Day 30: The skimmer "S"

Week two of platform recon is complete. Here are the species by number of visits: starling 9, red-winged blackbird 7, mockingbird 6, osprey 2 and sparrow 1. The osprey arrived around 7:00 AM on two days, remaining each day for a half hour. On the second day, two showed up.

During takeoff one managed to dislodge the Styrafoam wedges holding my camera trap in place. A more stable mounting system is now being employed.

Skimmers sliced across the marsh throughout the day, sometimes three at a time. I'd seen many feeding on the bay side of Breezy Point, usually at dusk. Years ago, while fishing there, I unintentionally clotheslined one (it quickly returned to its activities unscathed). Today was the second time I'd seen them use the marsh, where plenty of killifish are to be had at low water.
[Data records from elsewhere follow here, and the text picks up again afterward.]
(** One pass over the waiting app. *)
Lemma wp_pass c pass name current (env : Env W) :
  TrimSpace name = app → serves c app cfg → Collaborators pass → benign env →
  waiting_at current (contents env) →
  current = s ∧ offers c pass ∨ current = noted ∧ no_news pass →
  wp (Reconcile c pass name) (λ out env', tried pass (contents env) out.1 env' ∧ serves out.2 app cfg) env.
Proof.
  intros Hname Hserves HC Hb Hw Hcur. pose proof Hw as (Hset & _ & Hrol).
  pose proof (dp_enabled Hdep) as [Hen Hpa].
  assert (Hon : ad_Enabled current = true ∧ ad_Paused current = false
          ∧ ad_LastFailedRolloutAt current = ad_LastFailedRolloutAt s).
  { destruct Hcur as [[-> _]|[-> _]]; done. }
  destruct Hon as (Hon1 & Hon2 & Hon3).
  apply (wp_Reconcile_start c pass name cfg); rewrite ?Hname, ?Hset; try done.
  intros env1 Hc1 Hb1. unfold advance. rewrite (no_failure current) by done. wp_step.
  apply (wp_note c pass current); [done|by rewrite Hc1|done|].
  intros c' env2 Ha Hv Hb2 Hw2 Hn2. rewrite Hc1 in Hn2. wp_step. eapply wp_mono.
  { apply wp_try; [done..|]. pose proof Hw2 as (_ & _ & Hr2). congruence. }
  intros out env3 Hout. wp_step. split; [done|]. destruct Hserves as (Hv0 & Ha0 & ?).
  unfold serves. cbn [snd]. by rewrite Hv, Ha.
Qed.

Fixpoint passes (c : Controller) (ps : list Pass) (name : string)
    : M (result ControllerError unit * Controller) :=
  match ps with
  | [] => mret (Ok tt, c)
  | [pass] => Reconcile c pass name
  | pass :: ps => out ← Reconcile c pass name; passes out.2 ps name
  end.

(** Passes that start with [env]: each asks the installer for the version, in a database
    that is the one the pass began with and has the version noted, and records the answer;
    when the installer neither took nor rejected the version, and left the rollout of the
    app as it was, the next pass asks again. *)
Inductive asks (name : string) : Controller → Env W → list Pass → Prop :=
  | asks_done c env : asks name c env []
  | asks_pass c env pass rest env1 :
      let sel := run (ps_Select pass selectInput) env1 in
      let out := run (Reconcile c pass name) env in
      benign env1 → noting (contents env) (contents env1) → waiting_at noted (contents env1) →
      same_rows requests (contents sel.2) (contents out.2) →
      same_rows rollouts (contents sel.2) (contents out.2) →
      settings_at (contents out.2) app = decided sel.1 → out.1.1 = reported sel.1 →
      (∀ e, sel.1 = Err e → unsettled e = true →
         rollout_of (contents sel.2) app = rollout_of (contents env1) app →
         asks name out.1.2 out.2 rest) →
      asks name c env (pass :: rest).

(** A pass whose installer has not decided leaves the version noted. *)
Lemma tried_undecided pass env1 out e (w' : W) :
  Collaborators pass → waiting_at noted (contents env1) →
  let sel := run (ps_Select pass selectInput) env1 in
  sel.1 = Err e → unsettled e = true →
  rollout_of (contents sel.2) app = rollout_of (contents env1) app →
  same_rows requests (contents sel.2) w' → same_rows rollouts (contents sel.2) w' →
  settings_at w' app = decided sel.1 → out = reported sel.1 → waiting_at noted w'.
Proof.
  intros HC Hw1 sel He Hun Hr Hreq Hrol Hset _. pose proof (Select_fails selectInput env1 e He) as Hsame.
  destruct Hw1 as (_ & Hw1 & Hw2). split_and!.
  - rewrite Hset, He. unfold unsettled in Hun. apply andb_true_iff in Hun as [H1 H2].
    apply negb_true_iff in H1, H2. unfold decided. by rewrite H1, H2.
  - subst sel. unfold same_rows in *. congruence.
  - unfold Rollouts.stored in *. rewrite Hrol. congruence.
Qed.

Lemma passes_ask c name current ps (env : Env W) :
  TrimSpace name = app → serves c app cfg → Forall Collaborators ps →
  benign env → waiting_at current (contents env) →
  match ps with
  | [] => True
  | first :: rest => (current = s ∧ offers c first ∨ current = noted ∧ no_news first) ∧ Forall no_news rest
  end → asks name c env ps.
Proof.
  intros Hname. revert c current env. induction ps as [|p ps IH]; intros c current env Hserves HC Hb Hw Hf;
    [constructor|].
  destruct Hf as [Hf Hrest]. apply Forall_cons in HC as [HCp HC].
  pose proof (wp_pass c p name current env Hname Hserves HCp Hb Hw Hf) as H. unfold wp in H.
  destruct H as [(env1 & Hb1 & Hw1 & Hn & Hb' & Hreq & Hrol & Hset & Hout) Hs'].
  apply (asks_pass name c env p ps env1); [done..|]. intros e He Hun Hr.
  apply (IH _ noted); [done..| |].
  - by eapply tried_undecided.
  - destruct ps as [|q qs]; [done|]. apply Forall_cons in Hrest as [Hq Hqs]. auto.
Qed.
End progress.

(** C23.  A published version is deployed as soon as the installer can take it.  Suppose no
    call to the database fails, the app is deployable, the first pass finds a version that
    the settings have not seen and the registry lists no newer one in the passes that
    follow.  Then every pass has the version noted when it asks the installer, and asks for
    exactly that version, in the database that it found otherwise; the answer decides: an
    accepted version is no longer pending, a rejected one is dropped with the reason
    recorded, and otherwise the version stays pending.  As long as the installer is busy or
    fails, and leaves the rollout of the app as it was, the next pass asks again.  (A
    database that fails may hide the version, as [failed_write_hides_version] shows.) *)
Theorem new_version_is_deployed c name cfg v passes (env : Env W) :
  let app := TrimSpace name in
  let s := settings_at (contents env) app in
  serves c app cfg → benign env → deployable app v s (contents env) →
  Forall Collaborators passes →
  match passes with
  | [] => True
  | first :: rest => offers app v cfg s c first ∧ Forall (no_news app v cfg) rest
  end →
  asks app v cfg s (contents env) name c env passes.
Proof.
  intros app s Hs Hb Hdep HC Hf.
  apply (passes_ask app v cfg s (contents env) Hdep c name s passes env eq_refl Hs HC Hb); [done|].
  destruct passes as [|first rest]; [done|]. destruct Hf. auto.
Qed.
End controller.

(** ** The installer keeps the promises *)

Section collaborators.
  Context `{TP : TimeParser, JC : ChangeRequests.JSONCodec, SP : ChangeRequests.Sprinter}.
  Context {W : Type} (settings locks requests states rollouts : ObjectStore W).
  Context `{RC : Installer.RetentionCatalog W}.
  Context (sv : InstallValidation.Semver) (cd : Codecs) (TimeParseDuration : string → option duration).
  Local Abbreviation select i an :=
    (Installer.SelectVersion locks requests states rollouts sv cd TimeParseDuration i an).

(** Which changes an install can make, in terms of the changes of its writing steps. *)
Section install_keeps.
  Context (R : relation W) `{!PreOrder R}.
  Hypothesis keeps_locks : ∀ clock app version holder ttl,
    keeps R (InstallLocks.Acquire (OS := locks) true clock app version holder ttl)
    ∧ keeps R (InstallLocks.Release (OS := locks) true app version holder).
  Hypothesis keeps_create : ∀ i an p, keeps R (Installer.createRollout states rollouts i an p).
  Hypothesis keeps_fail : ∀ now app version at_,
    keeps R (Rollouts.MarkFailed (OS := rollouts) true now app version at_).
  Hypothesis keeps_append : ∀ now id r, keeps R (ChangeRequests.AppendRequest (OS := requests) now id r).
  Hypothesis keeps_mutate : ∀ registry app f, keeps R (Installer.MutateRetention registry app f).

Lemma keeps_quiet {A} (m : prog (Env W) A) : quiet m → keeps R m.
Proof. apply keeps_mono. by intros w w' ->. Qed.

Lemma keeps_attempt {E F A B} (wrap : E → F) (m : prog (Env W) (result E A)) (k : A → prog (Env W) (result F B)) :
  keeps R m → (∀ a, keeps R (k a)) → keeps R (Installer.attempt wrap m k).
Proof. intros Hm Hk. apply keeps_bind; [done|]. intros [a|e]; [done|constructor]. Qed.

Lemma keeps_check {E F A B} (wrap : E → F) (r : result E A) (k : A → prog (Env W) (result F B)) :
  (∀ a, keeps R (k a)) → keeps R (Installer.check wrap r k).
Proof. intros Hk. unfold Installer.check. destruct r; [done|constructor]. Qed.

Lemma keeps_admission i an registry registryApp app version actor from retried policy source :
  keeps R (Installer.admitVersion requests states rollouts cd i an registry registryApp app version actor from
             retried policy source).
Proof.
  unfold Installer.admitVersion. apply keeps_attempt; [apply keeps_create|]. intros rollout.
  apply keeps_bind; [apply keeps_append|]. intros [added|e].
  - apply keeps_bind; [|intros ?; constructor]. unfold Installer.mirrorRetentionTransition.
    destruct (negb _); [constructor|]. apply keeps_bind; [apply keeps_mutate|]. intros ?. constructor.
  - apply keeps_bind; [apply keeps_fail|]. intros ?. constructor.
Qed.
The main channel is narrow, about twenty feet across. That's not much of a runway for a bird that flies with half its face in the water. But today I observed an incredibly acrobatic strategy for getting the most out of the little marsh. Instead of making one long pass lengthwise, the skimmers made multiple dips on an S-shaped sweep, dipping in for just a few seconds before banking hard to come around for another dip. They caught fish on nearly every attempt this way. Because I watched this from the opposite side of the marsh, without a camera, this crude recreation will have to do...
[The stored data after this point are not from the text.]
Definition ParseScopeString (scope : string) : list string :=
  let scope := TrimSpace scope in
  if decide (scope = "") then [] else Fields scope.

Definition principalFromIntrospection (resp : option IntrospectResponse) : option Principal :=
  match resp with
  | None => None
  | Some resp =>
      if negb (ir_Active resp) then None else
      let subjectID := TrimSpace (ir_Subject resp) in
      let suffix := UserIDFromSubjectID subjectID in
      let '(ident, userID, kind) :=
        if decide (suffix = "") then (None, "", KindFromSubjectID subjectID)
        else if has_byte suffix at_sign then
          (Some {| id_Email := suffix; id_DisplayName := ""; id_AvatarURL := "" |}, "", KindUser)
        else (None, suffix, KindUser) in
      Canonicalize (Some
        {| pr_Identity := ident; pr_UserID := userID; pr_SubjectID := subjectID;
           pr_DisplayName := ""; pr_Kind := kind; pr_Source := SourceBearer;
           pr_Scopes := ParseScopeString (ir_Scope resp);
           pr_ClientID := TrimSpace (ir_ClientID resp); pr_Audience := ir_Audience resp |})
  end.

Definition ResolveEmail (email : string) : Principal :=
  {| pr_Identity := Some {| id_Email := email; id_DisplayName := ""; id_AvatarURL := "" |};
     pr_UserID := ""; pr_SubjectID := ""; pr_DisplayName := ""; pr_Kind := KindUser;
     pr_Source := SourceEnv; pr_Scopes := []; pr_ClientID := ""; pr_Audience := [] |}.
Least terns were present as well, but the green herons were especially bold today. Perhaps that's because of the willets. They've been less aggressive toward me and everything else. I'd seen them chase away the green herons so many times that I was astounded to see this chummery.

On to cleanup. As the main stems of the marsh are gradually cleared of debris (indicated yellow) we turn our attention to the smaller channels (indicated red), which sit on mounds of debris above the high-water mark. This means water rarely penetrates a significant portion of the marsh.
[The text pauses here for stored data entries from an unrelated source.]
(** The scope strings written for a permission set admit exactly the operations of
    the set: minting a token from a set and checking the token agree. *)
Theorem ScopeStrings_admit_exactly m p app op :
  clean m → m ≠ ∅ → pr_Scopes p = ScopeStringsFromPermissionSet (Some m) →
  app ≠ "" → op ≠ "" → has_byte app colon = false →
  AllowsOperationPermission ToLower (Some p) app op = permits (Some m) app op.
Proof.
  intros Hm Hne Hp Ha Ho Hac. cbn [AllowsOperationPermission]. rewrite decide_False by naive_solver.
  rewrite Hp, appPermissionScopes_all by apply Hm. cbn zeta.
  rewrite bool_decide_false by (intros H; by apply Hne, ScopeStrings_nil).
  cbn [orb]. apply eq_true_iff_eq. rewrite existsb_exists. setoid_rewrite orb_true_iff.
  setoid_rewrite bool_decide_eq_true. setoid_rewrite <- list_elem_of_In.
  setoid_rewrite elem_of_ScopeStrings. rewrite permits_Some. split.
  - intros (s & (a & o & Hao & Hs) & Hcase). apply elem_of_scopes_of in Hs.
    destruct (clean_app _ Hm _ _ Hao) as (Hne0 & Hc & Hemp).
    destruct Hs as [[Hnil ->]|(x & Hx & ->)], Hcase as [Heq|Heq].
    + subst a. exists o. split; [done|]. apply operationNames_nil in Hnil as [->| ->]; done.
    + subst a. by rewrite has_byte_colon in Hc.
    + subst app. by rewrite has_byte_colon in Hac.
    + apply colon_scope_inj in Heq as [-> ->]; [|done..]. exists o. split; [done|].
      destruct o as [ops|]; [|done]. apply elem_of_operationNames in Hx.
      by apply bool_decide_eq_true.
  - intros (o & Hao & Hperm). destruct o as [ops|].
    + apply bool_decide_eq_true in Hperm. exists (app +:+ ":" +:+ op). split; [|by right].
      exists app, (Some ops). split; [done|]. apply elem_of_scopes_of. right.
      exists op. by rewrite elem_of_operationNames.
    + exists app. split; [|by left]. exists app, None. split; [done|].
      apply elem_of_scopes_of. by left.
Qed.

(** *** Reading scope strings back *)

Lemma scopeStep_op acc app op :
  has_byte app colon = false → op ≠ "" →
  TrimSpace (app +:+ ":" +:+ op) = app +:+ ":" +:+ op → isAppScope (app +:+ ":" +:+ op) = true →
  scopeStep ToLower acc (app +:+ ":" +:+ op) =
    <[app := Some ({[op]} ∪ default ∅ (default None (acc !! app)))]> acc.
Proof.
  intros Hc Ho Ht Hs. unfold scopeStep. cbn zeta. rewrite Ht.
  unfold isAppScope in Hs. apply negb_true_iff in Hs. rewrite Ht in Hs. apply contains_false in Hs.
  unfold isIdentityScope. rewrite Ht.
  rewrite bool_decide_false by (intros He; by rewrite He in Ht; destruct app).
  rewrite (proj2 (contains_false _ _)) by set_solver. cbn [orb].
  change (app +:+ ":" +:+ op) with (app +:+ String colon op). rewrite Cut_app by done.
  rewrite decide_False by done. destruct (acc !! app) as [[ops|]|]; done.
Qed.

Lemma scopeStep_app acc app :
  has_byte app colon = false → app ≠ "" → TrimSpace app = app → isAppScope app = true →
  scopeStep ToLower acc app = <[app := None]> acc.
Proof.
  intros Hc Ha Ht Hs. unfold scopeStep. cbn zeta. rewrite Ht.
  unfold isAppScope in Hs. apply negb_true_iff in Hs. rewrite Ht in Hs. apply contains_false in Hs.
  unfold isIdentityScope. rewrite Ht. rewrite bool_decide_false by done.
  rewrite (proj2 (contains_false _ _)) by set_solver. cbn [orb]. by rewrite Cut_None.
Qed.

Lemma scopeStep_names acc app names :
  has_byte app colon = false → names ≠ [] →
  (∀ op, op ∈ names → op ≠ "" ∧ TrimSpace (app +:+ ":" +:+ op) = app +:+ ":" +:+ op
                      ∧ isAppScope (app +:+ ":" +:+ op) = true) →
  foldl (scopeStep ToLower) acc (map (λ op, app +:+ ":" +:+ op) names) =
    <[app := Some (list_to_set names ∪ default ∅ (default None (acc !! app)))]> acc.
Proof.
  intros Hc. revert acc. induction names as [|op names IH]; intros acc Hne Hok; [done|].
  cbn [map foldl]. destruct (Hok op) as (Ho & Ht & Hs); [by left|]. rewrite scopeStep_op by done.
  destruct names as [|n names].
  - cbn. f_equal. f_equal. set_solver.
  - rewrite IH; [|done|intros o Hin; apply Hok; by right].
    rewrite lookup_insert_eq, insert_insert_eq. cbn [default]. f_equal. f_equal. set_solver.
Qed.

Lemma fold_apps (m acc : gmap string ops_set) apps k :
  foldl (λ acc app, <[app := default None (m !! app)]> acc) acc apps !! k =
    if decide (k ∈ apps) then Some (default None (m !! k)) else acc !! k.
Proof.
  revert acc. induction apps as [|a apps IH]; intros acc; cbn; [done|].
  rewrite IH. destruct (decide (k = a)) as [->|Hne].
  - rewrite lookup_insert_eq. repeat case_decide; set_solver.
  - rewrite lookup_insert_ne by done. repeat case_decide; set_solver.
Qed.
One way to promote tidal flooding is to gradually deepen these channels by shovel. Researchers Juan Gallego Fernandez and Francisco Garcia Novo found that after opening channels to create a ditch network on a marsh restoration in Spain, fish immediately colonized the new water paths 1. This technique is employed widely, and notably in the case of the Hackensack Meadowlands, where the creation of more channels improved water quality by creating greater water surface for oxygen exchange and increasing tidal flushing 2. Sarah and I have begun prepping the smaller channels by clearing them of wood and debris in hopes that we can deepen them in the future.

High of 83, max humidity 91%, average wind ( ) @ 2 MPH, 5.6 high tide @ 06:30 PM. Moon 12% visible.
Water level recorded at 4 inch mark.
Birds seen in marsh: red winged blackbird, willet, common tern, least tern, skimmer, osprey, cedar waxwing
Birds seen in bay: laughing gull, herring gull, willet, mallard

1. Weis, Judish S. and Carol A. Butler. Salt Marshes: A Natural and Unnatural History. Rutgers University Press, New Brunswick, 2009. P. 178
2. Ibid, p. 208


  1. That is a great idea to put a camera on top of the platform and get all the birds that stop for a rest and a look-out. With the Bushnell you could leave it up there for months without having to change batteries. Looking forward to more.

  2. Thanks JK. I built a custom Bushnell Trophy housing onto the platform. It was a pain to install but saves me from hauling an extension ladder every time I want to look at pictures. I could leave it up there for months but I get so curious I have to bring it down every week.